Parents gave their version of events in a statement issued by the school’s PTA on Thursday. According to this account, the student was stopped at the metal detector by a school safety officer on Thursday morning.

“The student was wearing a pair of glasses that needed repair and he was using a pin to hold them together … security felt that the little pin posed a threat to school safety. They stopped him, took his glasses, and confiscated the pin,” the PTA said.

“When the student reached to recover his glasses and the pin, officers restrained him. They brought him to the ground, pinned him down, and handcuffed him,” the PTA claims. A safety officer is reported as alleging the student’s elbow hit him in the face on the way down.

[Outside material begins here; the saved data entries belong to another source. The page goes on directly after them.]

(** The chapters at positions the delimiters do not reach keep their
    content. *)
Lemma commit_untouched (e : editor) (k : nat) (ch : chapter) :
  well_formed e -> view_mode e = full_book_view ->
  chapters e !! k = Some ch ->
  count_delimiters (lines (strip (editor_get e))) <= k ->
  chapter_source (current_book (save_epub_to_path e)) ch
  = chapter_source (current_book e) ch.
Proof.
  intros Hwf Hm Hch Hk. apply (commit_beyond e k); auto.
  pose proof (turns_done_le e). lia.
Qed.

(** The chapter whose page cannot be encoded and the chapters after it
    keep their content. *)
Lemma commit_stopped (e : editor) (j k : nat) (cj ch : chapter) :
  well_formed e -> view_mode e = full_book_view ->
  chapters e !! j = Some cj ->
  j < count_delimiters (lines (strip (editor_get e))) ->
  ~ encodable (chapter_page e j cj) ->
  j <= k -> chapters e !! k = Some ch ->
  chapter_source (current_book (save_epub_to_path e)) ch
  = chapter_source (current_book e) ch.
Proof.
  intros Hwf Hm Hcj Hj Henc Hjk Hch. apply (commit_beyond e k); auto.
  assert (H : turns_done e <= j - 0).
  { unfold turns_done. apply (completed_stops _ _ _ _ _ _ cj); [lia | exact Hcj|].
    replace (1 + 2 * (j - 0)) with (1 + 2 * j) by lia.
    now rewrite section_page_chapter. }
  lia.
Qed.

(** ** C8: chapter titles *)

Lemma name_in_one (x name : str) : name_in x [name] = true <-> x = name.
Proof.
  unfold name_in. cbn [existsb]. rewrite orb_false_r. apply str_eqb_eq.
Qed.

Lemma find_all_other (name : str) (ns : list node) :
  Forall (fun n => tag_name n <> name) ns ->
  List.filter (fun n => name_in (tag_name n) [name]) ns = [].
Proof.
  induction 1 as [|n ns Hn _ IH]; [reflexivity|]. cbn [List.filter].
  destruct (name_in (tag_name n) [name]) eqn:E; [|exact IH].
  apply name_in_one in E. contradiction.
Qed.

(** [find] returns the first tag of that name, in document order. *)
Lemma find_first (name : str) (soup : list node) (before behind children : list node) :
  concat (List.map tags_of soup) = before ++ Tag name children :: behind ->
  Forall (fun n => tag_name n <> name) before ->
  find name soup = Some (Tag name children).
Proof.
  intros E Hb. unfold find, find_all. rewrite E, List.filter_app.
  rewrite (find_all_other name before Hb). cbn [app List.filter tag_name].
  assert (Hn : name_in name [name] = true) by now apply name_in_one.
  now rewrite Hn.
Qed.

(** [find] returns [None] when no tag has that name. *)
Lemma find_none (name : str) (soup : list node) :
  Forall (fun n => tag_name n <> name) (concat (List.map tags_of soup)) ->
  find name soup = None.
Proof.
  intros H. unfold find, find_all. now rewrite (find_all_other name _ H).
Qed.

(** C8. On load, the chapter for the [k]-th document item of the book (in
    the order of the book, counting document items only, from 0) refers to
    that item and is titled with the trimmed text of the item's [<title>]
    element when the item has one, and with ["Chapter "] followed by
    [k + 1] otherwise. The [<title>] element of an item is the first tag
    named [title] of its parsed content, in document order, and its text
    is the text of the nodes below it; an item has none when no tag of its
    parsed content is named [title]. A title-less third document item is
    named ["Chapter 3"]. There are as many chapters as document items. *)
Theorem chapter_titles_on_load (parse : str -> list node) (book : list item)
    (e : editor) (k : nat) (it : item) :
  documents book !! k = Some it ->
  exists ch,
    chapters (load_epub_file parse book e) !! k = Some ch
    /\ current_book (load_epub_file parse book e) !! ch_item ch = Some it
    /\ ch_title ch
       = match find (lit "title") (parse (get_content it)) with
         | Some title_element => strip (get_text title_element)
         | None => lit "Chapter " ++ str_of_nat (k + 1)
         end
    /\ (forall before children behind,
          concat (List.map tags_of (parse (get_content it)))
          = before ++ Tag (lit "title") children :: behind ->
          Forall (fun n => tag_name n <> lit "title") before ->
          ch_title ch = strip (concat (List.map get_text children)))
    /\ (Forall (fun n => tag_name n <> lit "title")
          (concat (List.map tags_of (parse (get_content it)))) ->
        ch_title ch = lit "Chapter " ++ str_of_nat (k + 1))
    /\ (k = 2 ->
        Forall (fun n => tag_name n <> lit "title")
          (concat (List.map tags_of (parse (get_content it)))) ->
        ch_title ch = lit "Chapter 3")
    /\ length (chapters (load_epub_file parse book e)) = length (documents book).
Proof.
  intros Hk. destruct (load_epub_file_chapters parse book e) as [-> ->].
  destruct (loaded_lookup parse book 0 0 k it Hk) as [ch [H1 [H2 [_ H3]]]].
  exists ch. rewrite Nat.sub_0_r in H2. simpl in H3.
  split; [exact H1|]. split; [exact H2|]. split; [exact H3|].
  split; [|split; [|split]].
  - intros before children behind E Hb. rewrite H3. unfold chapter_title.
    now rewrite (find_first _ _ before behind children E Hb).
  - intros Hnone. rewrite H3. unfold chapter_title.
    now rewrite (find_none _ _ Hnone).
  - intros -> Hnone. rewrite H3. unfold chapter_title.
    now rewrite (find_none _ _ Hnone).
  - apply loaded_length.
Qed.

(** C8 on [book_123]: its second document, the third item of the book,
    has the title [ Two ] and is named [Two]; its third document has no
    title, is the fourth item of the book and is named [Chapter 3]. *)
Lemma chapter_titles_on_load_witness :
  (exists ch,
     chapters (load_epub_file sample_parse book_123 (initial chapter_view)) !! 1
     = Some ch
     /\ ch_item ch = 2
     /\ ch_title ch = lit "Two")
  /\ (exists ch,
        chapters (load_epub_file sample_parse book_123 (initial chapter_view)) !! 2
        = Some ch
        /\ ch_item ch = 3
        /\ ch_title ch = lit "Chapter 3").
Proof.
  split.
  - destruct (chapter_titles_on_load sample_parse book_123 (initial chapter_view)
                1 (document_item soup_two) eq_refl)
      as [ch [H1 [_ [_ [H4 _]]]]].
    exists ch. split; [exact H1|]. split.
    + vm_compute in H1. inversion H1. reflexivity.
    + rewrite (H4 [] [Text (lit " Two ")] [element "p" "two"]);
        [reflexivity | reflexivity | constructor].
  - destruct (chapter_titles_on_load sample_parse book_123 (initial chapter_view)
                2 (document_item soup_three) eq_refl)
      as [ch [H1 [_ [_ [_ [_ [H6 _]]]]]]].
    exists ch. split; [exact H1|]. split.
    + vm_compute in H1. inversion H1. reflexivity.
    + apply H6; [reflexivity|]. vm_compute. repeat constructor; discriminate.
Defined.

(** ** C9: stored titles *)

Lemma startswith_prefix (s p : str) :
  startswith s p = true <-> exists r, s = p ++ r.
Proof.
  revert s. induction p as [|a p IH]; intros s.
  - rewrite startswith_nil. split; [intros _; now exists s | reflexivity].
  - destruct s as [|c s]; cbn [startswith].
    + split; [discriminate | intros [r E]; discriminate].
    + rewrite andb_true_iff, N.eqb_eq, IH. split.
      * intros [-> [r ->]]. now exists r.
      * intros [r E]. injection E as -> ->. split; [reflexivity | now exists r].
Qed.

Lemma cut_at_here (needle s : str) : cut_at needle (needle ++ s) = Some ([], s).
Proof.
  assert (H : startswith (needle ++ s) needle = true)
    by (apply startswith_prefix; now exists s).
  assert (Hd : drop (length needle) (needle ++ s) = s) by apply drop_app_length.
  destruct (needle ++ s) as [|c t]; cbn [cut_at]; rewrite H, Hd; reflexivity.
Qed.

Lemma cut_at_step (needle : str) (c : char) (s : str) :
  startswith (c :: s) needle = false ->
  cut_at needle (c :: s)
  = match cut_at needle s with
    | Some (before, behind) => Some (c :: before, behind)
    | None => None
    end.
Proof. intros H. cbn [cut_at]. now rewrite H. Qed.

Lemma cut_at_other (a : char) (needle : str) (c : char) (s : str) :
  c <> a ->
  cut_at (a :: needle) (c :: s)
  = match cut_at (a :: needle) s with
    | Some (before, behind) => Some (c :: before, behind)
    | None => None
    end.
Proof.
  intros H. apply cut_at_step. cbn [startswith].
  destruct (N.eqb_spec c a); [contradiction | reflexivity].
Qed.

The student was released to school principal’s office, and while there, “NYPD officers arrived on our floor, forcefully entered Principal [Jill] Bloomberg’s office, and handcuffed our student again. He was dragged out, placed under arrest, and held in a room by NYPD officers without his parents or any of our staff present. After multiple discussions with NYPD and School Safety, he was released and there were no charges filed,” parents say.

An NYPD source told the Eagle that the student failed to comply with the school safety agent’s directions and began to struggle with him, causing the agent to sustain an injury to the left side of his eye.  The agent was treated at the scene for minor injuries.

“This incident is being reviewed by the NYPD,” New York City Department of Education spokesperson Jason Fink told the Eagle late Friday. “We take safety in our schools very seriously and we work to ensure a supportive, respectful environment for all our students.”

Parents say the metal detectors must go.

“Our students are required to pass through metal detectors and are treated like suspects based on someone else’s idea of perceived threat. Having to walk through a metal detector each morning — when the majority of students at primarily white schools do not — is a consistent physical and emotional obstacle that confronts our students every morning before they can sit down to learn,” parent Katie Mosher-Smith told the Eagle.

In October 2014, students complained that they were being harassed by either school safety officers or police officers from the 78 precinct because of their color. Students alleged at a town hall meeting that cops used bullhorns to tell them to “get out of the neighborhood,” according to PIX 11.